Para compreender essas questões, o autor cita o que chama de “arriar uns aos outros”, uma brincadeira na qual os meninos do colégio se agrediam com empurrões, chutes, socos e xingamentos, sendo os principais referentes às mulheres (mães, namoradas, irmãs) dos meninos, que seriam uma parte vulnerável para eles. Nessa brincadeira, a inferiorização era o principal elemento. Para o autor, o fato de que alguns se irritam com essas situações (aceitando a brincadeira como séria) reforça o estigma sobre a mesma e faz com que, cada vez mais, esses mesmos meninos sejam alvos da repetição dessas brincadeiras. Isso, em um primeiro momento, explicaria a posição de João.
Consultando Arlei Sander Darmo, o autor observa a questão do status no futebol de rua, onde os meninos “jogam para se fazerem meninos”, onde a masculinidade vigora através da violência física e simbólica e valores como a coragem, a virilidade e a força são acentuados. Eduardo cita a formação de grupos identitários (sob a liderança dos mais velhos ou mais destemidos- visto pelos demais meninos do grupo como verdadeiros heróis-, podendo funcionar de forma hierárquica) nas ruas, sendo esses formados pela convivência e interação natural. As regras estabelecidas nesses grupos funcionam para que a convivência seja garantida com menos riscos.

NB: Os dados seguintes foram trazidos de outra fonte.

(** ** Steps of the tap *)

Lemma inv_viewer_only y v fs c :
  sys_inv y → frames_ok (streams y) c fs →
  (∀ p, v = VAttach (Some p) → fs = [] ∧ resume c = Some p) →
  (∀ next, v = VStream next → (next ≤ length (sent (tap y)))%nat
     ∧ streaming (tap y) (streams y) (foldl deliver c fs) (drop next (sent (tap y)))) →
  sys_inv (with_viewer y v fs c).
Proof. intros [] Hf Ha Hv. by constructor. Qed.

(** A change of the tap that appends an event, and keeps streams and ring. *)
Lemma inv_event y t r permit n e :
  sys_inv y → t = send_event (mkTap (stream_id (tap y)) (base (tap y)) (base_offset (tap y))
                               (ring (tap y)) (status t) (sent (tap y))) e →
  event_bytes e = [] → ids y ≤ n → (r = RAttached → runner y = RAttached) →
  sys_inv (with_tap y t r permit n (streams y)).
Proof.
  intros [I1 I2 I3 I4 I5 I6] Ht He Hn Hr.
  assert (sent t = sent (tap y) ++ [e] ∧ stream_id t = stream_id (tap y) ∧ base t = base (tap y)
          ∧ base_offset t = base_offset (tap y) ∧ ring t = ring (tap y)) as (Hs & Hi & Hb & Ho & Hg)
    by (by rewrite Ht).
  constructor; cbn [tap runner ids viewer frames client streams with_tap].
  - intros s Hs'. destruct (I1 s Hs') as (k & ? & ?). exists k. split; [lia|done].
  - rewrite Hi. destruct I2 as (k & ? & ?). exists k. split; [lia|done].
  - rewrite Hb, Hi, Ho, Hg. destruct (base (tap y)); [done|]. destruct I3 as [? Hne].
    split; [done|]. intros Hra%Hr. done.
  - done.
  - done.
  - intros next Hv. destruct (I6 next Hv) as [Hle Hst]. rewrite Hs, length_app, drop_app_le by done.
    split; [lia|]. by eapply streaming_event.
Qed.

Lemma inv_quiet y r permit n :
  sys_inv y → ids y ≤ n → (r = RAttached → runner y = RAttached) →
  sys_inv (with_tap y (tap y) r permit n (streams y)).
Proof.
  intros [I1 I2 I3 I4 I5 I6] Hn Hr. constructor; cbn; try done.
  - intros s Hs'. destruct (I1 s Hs') as (k & ? & ?). exists k. split; [lia|done].
  - destruct I2 as (k & ? & ?). exists k. split; [lia|done].
  - destruct (base (tap y)); [done|]. destruct I3 as [? Hne]. split; [done|]. intros Hra%Hr. done.
Qed.

Lemma inv_snapshot y s p :
  sys_inv y → ids y + 2 ≤ MAX_TERMINAL_TAP_IDS_PER_PROCESS → sys_inv (snapshot_step id_base y s p).
Proof.
  intros Hi Hn. destruct (fresh_id y (ids y + 1) Hi) as [Hfresh _]; [destruct (si_stream y Hi); lia|].
  assert (0 ≤ ids y) by (destruct (si_stream y Hi); lia).
  unfold snapshot_step. set (t := publish_snapshot _ _ _ _ _). set (off := end_offset (ring (tap y))).
  assert (∃ b, base t = Some b) as [b Hb] by by eexists.
  assert (stream_id t = next_id (ids y + 1) ∧ base_offset t = off ∧ ring t = reset_to (ring (tap y)) off
          ∧ sent t = sent (tap y) ++ [Snapshot]) as (Hs & Ho & Hg & He) by done.
  clearbody t. rewrite Hb, Hs, Ho.
  assert (extends (streams y) (<[next_id (ids y + 1) := (b, off, [])]> (streams y))) as Hext.
  { intros k b' o bytes Hk. exists []. rewrite app_nil_r, lookup_insert_ne; [done|].
    intros Hk'. by rewrite <- Hk', Hfresh in Hk. }
  destruct Hi as [I1 I2 I3 I4 I5 I6].
  constructor; cbn [tap runner ids viewer frames client streams with_tap]; try done.
  - intros k [e [[<- _]|[_ Hk]]%lookup_insert_Some].
    + exists (ids y + 1). split; [lia|done].
    + destruct (I1 k) as (j & ? & ?); [done|]. exists j. split; [lia|done].
  - exists (ids y + 1). split; [lia|done].
  - rewrite Hb, Hs, Ho, Hg. exists []. rewrite lookup_insert_eq. split; [done|]. apply ring_inv_reset.
  - by eapply frames_ok_extends.
  - intros next Hv. destruct (I6 next Hv) as [Hle (k & rest & Hf & _)].
    rewrite He, length_app, drop_app_le by done. split; [lia|]. exists k, rest.
    rewrite bytes_ahead_snoc, existsb_app. cbn. split; [|by rewrite orb_true_r].
    destruct (existsb _ _); rewrite app_nil_r; rewrite <- (app_nil_r rest); (eapply following_grow; [exact Hf|]).
    all: intros b' o bytes Hk; rewrite app_nil_r, lookup_insert_ne; [done|];
      intros Hk'; by rewrite <- Hk', Hfresh in Hk.
Qed.

Lemma inv_invalidate y notify permit :
  sys_inv y → ids y + 1 ≤ MAX_TERMINAL_TAP_IDS_PER_PROCESS →
  sys_inv (invalidate_step id_base y notify permit).
Proof.
  intros Hi Hn. destruct (fresh_id y (ids y) Hi) as [Hfresh _]; [lia|].
  assert (0 ≤ ids y) by (destruct (si_stream y Hi); lia). destruct Hi as [I1 I2 I3 I4 I5 I6].
  unfold invalidate_step. set (t := if notify then _ else _).
  assert (stream_id t = next_id (ids y) ∧ base t = None ∧
          sent t = sent (tap y) ++ (if notify then [Snapshot] else [])) as (Hs & Hb & He)
    by (subst t; destruct notify; cbn; by rewrite ?app_nil_r).
  constructor; cbn [tap runner ids viewer frames client streams with_tap]; try done.
  - intros k Hk. destruct (I1 k Hk) as (j & ? & ?). exists j. split; [lia|done].
  - exists (ids y). split; [lia|done].
  - by rewrite Hb, Hs.
  - intros next Hv. destruct (I6 next Hv) as [Hle (k & rest & Hf & _)].
    rewrite He, length_app, drop_app_le by done. split; [lia|]. exists k, rest. split; [|by rewrite Hb].
    destruct notify; rewrite ?app_nil_r; [|done]. rewrite bytes_ahead_snoc.
    destruct (existsb _ _); by rewrite app_nil_r.
Qed.

Lemma inv_output y data b :
  sys_inv y → base (tap y) = Some b →
  sys_inv (with_tap y (publish_output (tap y) data) RAttached (restart y) (ids y)
             (alter (λ e, (e.1, e.2 ++ data)) (stream_id (tap y)) (streams y))).
Proof.
  intros [I1 I2 I3 I4 I5 I6] Hb. rewrite Hb in I3. destruct I3 as (chunks & Hs & Hr).
  set (m := alter _ _ _).
  assert (m !! stream_id (tap y) = Some (b, base_offset (tap y), flat chunks ++ data)) as Hm
    by (subst m; rewrite lookup_alter_eq, Hs; done).
  assert (∀ k, k ≠ stream_id (tap y) → m !! k = streams y !! k) as Hne
    by (intros k Hk; subst m; by rewrite lookup_alter_ne).
  assert (extends (streams y) m) as Hext.
  { intros k b' o bytes Hk. destruct (decide (k = stream_id (tap y))) as [->|Hkne].
    - rewrite Hs in Hk. simplify_eq. by exists data.
    - exists []. by rewrite Hne, app_nil_r. }
  constructor; cbn [tap runner ids viewer frames client streams with_tap publish_output send_event
                    stream_id base base_offset ring sent]; try done.
  - intros k Hk. apply I1. subst m. by rewrite lookup_alter_is_Some in Hk.
  - rewrite Hb. destruct data as [|x data]; [exists chunks; rewrite app_nil_r in Hm; done|].
    exists (chunks ++ [x :: data]). rewrite flat_app, Hm. split; [unfold flat at 3; cbn; by rewrite app_nil_r|].
    by apply ring_inv_push.
  - by eapply frames_ok_extends.
  - intros next Hv. destruct (I6 next Hv) as [Hle (k & rest & Hf & Hc)].
    rewrite length_app, drop_app_le by done. split; [lia|]. exists k. rewrite bytes_ahead_snoc, existsb_app.
    cbn [existsb is_snapshot event_bytes]. rewrite !orb_false_r. destruct (existsb _ _) eqn:Hsnap.
    + rewrite app_nil_r. destruct (decide (k = stream_id (tap y))) as [->|Hk].
      * exists (rest ++ data). split; [|done]. eapply following_grow; [exact Hf|].
        intros b' o bytes Hk. rewrite Hs in Hk. by simplify_eq.
      * exists (rest ++ []). split; [|done]. eapply following_grow; [exact Hf|].
        intros b' o bytes Hk'. by rewrite Hne, app_nil_r.
    + destruct (Hc eq_refl) as [-> ->]; [by rewrite Hb|]. exists []. split; [|done].
      assert (following m (foldl deliver (client y) (frames y)) (stream_id (tap y))
                (bytes_ahead (drop next (sent (tap y)))) ([] ++ data)) as (off & b' & o & bytes & H1 & H2 & H3 & H4 & H5).
      { eapply following_grow; [exact Hf|]. intros b' o bytes Hk. rewrite Hs in Hk. by simplify_eq. }
      exists off, b', o, bytes. split_and!; try done; try lia. by rewrite H5, app_nil_r.
Qed.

Para o autor, a articulação pode classificar-se como insulto ou brincadeira de acordo com a forma como é respondida pelo receptor (ou alvo). Por exemplo, uma ofensa pode ser interpretada por um dos meninos como algo sério, enquanto outro apenas a considera uma ironia e não dá muita atenção. O primeiro caso será um alvo fácil para os próximos insultos e será sempre visado nesses jogos, visto que a aceitação da ofensa inicial fez com que “a resposta recaísse sobre sua própria moral”. O segundo caso, no entanto, não é visto de maneira negativa. Para Bourdieu, quando esses desafios acontecem com frequência se tornar “rituais” definidos por estratégias (domínio sobre o jogo), onde perder a honra significa morrer socialmente. Ele compara o desafio e sua resposta a uma troca ou dádiva, um “compromisso entre contrato e o conflito”. A lógica do desafio (e do conflito) parece adequada para se pensar a relação dos meninos na escola. A introdução dos diálogos e das regras dos educadores inserindo João no jogo, por exemplo, faz com que as regras criadas por eles se transformem, colocando uma nova configuração nesses desafios, alterando o modelo de sociabilidade.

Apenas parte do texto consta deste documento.